My risk of arthritis is, uh, 100%, so it's more a matter of when rather than if. I have seen encouraging cases of cadaver arthroplasty and some good stem cell results, so I might be a candidate for some prehabilitative surgical options, we'll see.

Squats have always been my weakest lift due to knee pain, but I just take it slow. I can only squat 160 (compared to 235 deadlift) but it definitely hurts less than the year or two following the surgery, when it seemed to hurt all the time. I think all the lifting broke up the scar tissue, of which there was a ton because of how long I went without surgery, and floating cartilage was causing damage.

look up moviegoers knee

my guess is you have muscle tightness, if your pain is localised around the front and slightly lower on the knee then it's probably a patellar maltracking issue caused either by IT band or quad tightness. It's bugged me for years before I figured out what was happening

You cannot live long term with a torn meniscus.

You will have to get it repaired. Depending on the type of tear it will take about a month up on your feet and cost approx 10,000 dollars (without insurance). With insurance you probably pay 2 grand total.

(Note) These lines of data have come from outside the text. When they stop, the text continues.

Definition scripted_generate_embedding (text : string) (g : ScriptedEmbedder)
  : result (list float) * ScriptedEmbedder :=
  match answers g with
  | [] => (Raise (Exception "no answer scripted"), g)
  | r :: rest => (r, {| answers := rest; batch_raises := batch_raises g |})
  end.

Definition scripted_generate_embeddings_batch
    (texts : list string) (use_cache : bool) (batch_size : Z) (g : ScriptedEmbedder)
  : result (list (option (list float))) * ScriptedEmbedder :=
  if batch_raises g then (Raise (Exception "batch failed"), g)
  else (Ok (map (fun _ => Some [1%float]) texts), g).

#[export] Instance scripted_embedder : Embedder ScriptedEmbedder :=
  {| generate_embedding := scripted_generate_embedding;
     generate_embeddings_batch := scripted_generate_embeddings_batch |}.

(** An analyzer over scripted collaborators, with the default threshold. *)
Definition scripted_state (script : list (result Prediction)) (g : ScriptedEmbedder)
  : State :=
  __init__ script g 0.75%float [].

Definition clause_nda : Clause.t := Clause.mk "c1" "Each party shall keep it secret.".
Definition clause_pay : Clause.t := Clause.mk "c2" "Payment is due in 30 days.".

Definition confidential : Prediction :=
  ("Confidentiality", 0.92%float,
   [("Confidentiality", 0.92%float); ("NDA", 0.05%float)]).

Definition analysis_with (confidence : float) : ClauseAnalysis.t :=
  ClauseAnalysis.mk "id" "text" "Other" confidence None [].

Definition clause_term : Clause.t := Clause.mk "c3" "Either party may terminate.".
Definition clause_law : Clause.t := Clause.mk "c4" "Governed by the laws of Utopia.".
Definition clause_misc : Clause.t := Clause.mk "c5" "Headings are for convenience.".

Definition five_clauses : list Clause.t :=
  [clause_nda; clause_pay; clause_term; clause_law; clause_misc].

(** The classifier answers four of five calls and raises on the third. *)
Definition one_failure_script : list (result Prediction) :=
  [Ok confidential; Ok confidential; Raise (Exception "out of memory");
   Ok confidential; Ok confidential].

Definition healthy_embedder : ScriptedEmbedder :=
  {| answers := [Ok [1%float]; Ok [1%float]; Ok [1%float]; Ok [1%float]];
     batch_raises := false |}.

(** The batch call raises; of the individual calls, the third raises. *)
Definition degraded_embedder : ScriptedEmbedder :=
  {| answers := [Ok [1%float]; Ok [1%float]; Raise (Exception "bad text"); Ok [1%float]];
     batch_raises := true |}.

(** An embedding generator whose batch call returns at most [n] entries,
    however many texts it is given, and whose individual call raises. *)
Definition capped_generate_embeddings_batch
    (texts : list string) (use_cache : bool) (batch_size : Z) (n : nat)
  : result (list (option (list float))) * nat :=
  (Ok (take n (map (λ _ : string, Some [1%float]) texts)), n).

#[export] Instance capped_embedder : Embedder nat :=
  {| generate_embedding := λ _ n, (Raise (Exception "not available"), n);
     generate_embeddings_batch := capped_generate_embeddings_batch |}.

(** Float builtins for running the summary on the test doubles: a left to
    right sum, IEEE division, and no rounding (the statements run on them do
    not read the average). *)
#[export] Instance unrounded_builtins : FloatBuiltins :=
  {| py_sum := λ l, fold_left PrimFloat.add l 0%float;
     py_truediv := λ x n, PrimFloat.div x (PrimFloat.of_uint63 (Uint63.of_Z (Z.of_nat n)));
     py_round := λ x _, x |}.

Definition four_analyses : list ClauseAnalysis.t :=
  [analysis_with 0.9%float; analysis_with 0.5%float;
   analysis_with 0.8%float; analysis_with 0.3%float].

(** ** Vocabulary of the trace *)

Definition is_high_error_rate (ev : Event) : bool :=
  match ev with Log _ (MsgHighErrorRate _ _) => true | _ => false end.

Definition is_low_confidence_warning (ev : Event) : bool :=
  match ev with Log WARNING (MsgLowConfidence _ _) => true | _ => false end.

(** A call of the classifier that returned with a confidence below the
    threshold. *)
Definition low_confidence_outcome (threshold : float) (r : result Prediction) : bool :=
  match r with
  | Ok (_, confidence, _) => PrimFloat.ltb confidence threshold
  | Raise _ => false
  end.

(** The sum of the counts a dictionary holds. *)
Definition sum_counts (m : gmap string nat) : nat :=
  map_fold (λ (_ : string) (n acc : nat), n + acc) 0 m.

Section TraceVocabulary.

Context {C G : Type} `{!Classifier C} `{!Embedder G}.

(** What Step 1 records while it runs over the clauses, the classifier
    starting as [c]: each call, then the warning or the error it led to. *)
Fixpoint classify_events (clauses : list Clause.t) (c : C) (threshold : float)
  : list Event :=
  match clauses with
  | [] => []
  | clause :: rest =>
      CallPredict (Clause.text clause)
      :: match (predict (Clause.text clause) c).1 with
         | Ok (_, confidence, _) =>
             if PrimFloat.ltb confidence threshold
             then [Log WARNING (MsgLowConfidence confidence (Clause.clause_id clause))]
             else []
         | Raise e =>
             [Log ERROR (MsgClassifyError (Clause.clause_id clause) (str e))]
         end
      ++ classify_events rest (predict (Clause.text clause) c).2 threshold
  end.

(** What the fallback loop of Step 2 records, the generator starting as [g]. *)
Fixpoint embed_events (clauses : list Clause.t) (g : G) : list Event :=
  match clauses with
  | [] => []
  | clause :: rest =>
      CallGenerateEmbedding (Clause.text clause)
      :: match (generate_embedding (Clause.text clause) g).1 with
         | Ok _ => []
         | Raise e =>
             [Log ERROR (MsgEmbeddingError (Clause.clause_id clause) (str e))]
         end
      ++ embed_events rest (generate_embedding (Clause.text clause) g).2
  end.

(** The embedding generator after Step 2. *)
Definition stage2_embedder (texts : list string) (batch_size : Z) (g : G) : G :=
  match generate_embeddings_batch texts true batch_size g with
  | (Ok _, g') => g'
  | (Raise _, g') => embedder_after texts g'
  end.

(** What Step 2 records. *)
Definition stage2_events (clauses : list Clause.t) (batch_size : Z) (g : G)
  : list Event :=
  CallGenerateEmbeddingsBatch (map Clause.text clauses) true batch_size
  :: match generate_embeddings_batch (map Clause.text clauses) true batch_size g with
     | (Ok _, _) => []
     | (Raise e, g') =>
         [Log ERROR (MsgBatchEmbeddingError (str e)); Log INFO MsgFallingBack]
         ++ embed_events clauses g'
     end.

End TraceVocabulary.

(** * Properties *)

Section Properties.

Context {C G : Type} `{!Classifier C} `{!Embedder G}.

Implicit Types (s : State (C:=C) (G:=G)) (clause : Clause.t).

(** C3: for every clause and every error message, fallback synthesis returns
    (it never raises) the record with the clause's id and text, type "Other",
    confidence 0.0, no embedding and alternatives [("Other", 0.0)]; its only
    effect is one warning in the log. *)
Theorem create_fallback_analysis_total clause (error_msg : string) s :
  _create_fallback_analysis clause error_msg s =
    (Ok {| ClauseAnalysis.clause_id := Clause.clause_id clause;
           ClauseAnalysis.clause_text := Clause.text clause;
           ClauseAnalysis.clause_type := "Other";
           ClauseAnalysis.confidence_score := 0%float;
           ClauseAnalysis.embeddings := None;
           ClauseAnalysis.alternative_types := [("Other", 0%float)] |},
     recorded s [Log WARNING (MsgCreatingFallback (Clause.clause_id clause) error_msg)]).
Proof. reflexivity. Qed.

Ltac run_monad :=
  unfold bind, try_except, ret, raise, when, log, emit, recorded, with_threshold,
    new_ClauseAnalysis, get_confidence_threshold, put_confidence_threshold,
    call_predict, call_generate_embedding, call_generate_embeddings_batch in *;
  simpl in *.

(** The single-clause path, case by case on what the collaborators do. *)
Lemma analyze_clause_classifier_raises clause s e c' :
  predict (Clause.text clause) (classifier s) = (Raise e, c') →
  (analyze_clause clause s).1 =
    Raise (InferenceError ("Failed to classify clause: " +:+ str e)
             [("clause_id", Clause.clause_id clause)]).
Proof.
  intros Hp. unfold analyze_clause, _create_fallback_analysis. run_monad.
  rewrite Hp. reflexivity.
Qed.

Also once it is done it is like a switch has been flipped, the pain is pretty much gone.

You have to do some physical therapy to strengthen your knee and whatnot but it's a pretty easy surgery.

You would have to be poverty tier and too proud to stiff a hospital even with no insurance to not get this done.

>it's like a switch has been flipped, the pain is pretty much gone

not in my experience remotely, but the sense of disability is gone.

>it's like a switch has been flipped, the pain is pretty much gone

to an extent, some motions still feel awkward on the joint.

well to put it a little better the acute pain is gone.

Bottom line though is the guy should not just be a retardo and not get surgery.

Even if he was a broke ass with no insurance or a job he could just get the surgery and stiff the hospital on the bill and settle it a year later for ten cents on the dollar.

Likely he's under 26 and on mommy's insurance which is likely a nice PPO

yeah I've been reading up on non-surgical interventions but buckethandle tear is pretty much only fixed surgically

I'm surprised the radiologist or GP hasn't already referred him to an orthopedic surgeon

2 surgeries in, 2 years since last one. Bent knee 90 degrees forward. Now I squat again.

Protip if you really fucked your shit: Dihydrocodeine, oxy and tramadol all work well to numb it.

Pic related.

My insurance is pretty good, $300 deductible and 10% of the cost of surgery is what it'll cost me, so probably about 1000-1500

>I'm surprised the radiologist or GP hasn't already referred him to an orthopedic surgeon

I actually went straight to one and he'd be the guy doing the surgery too.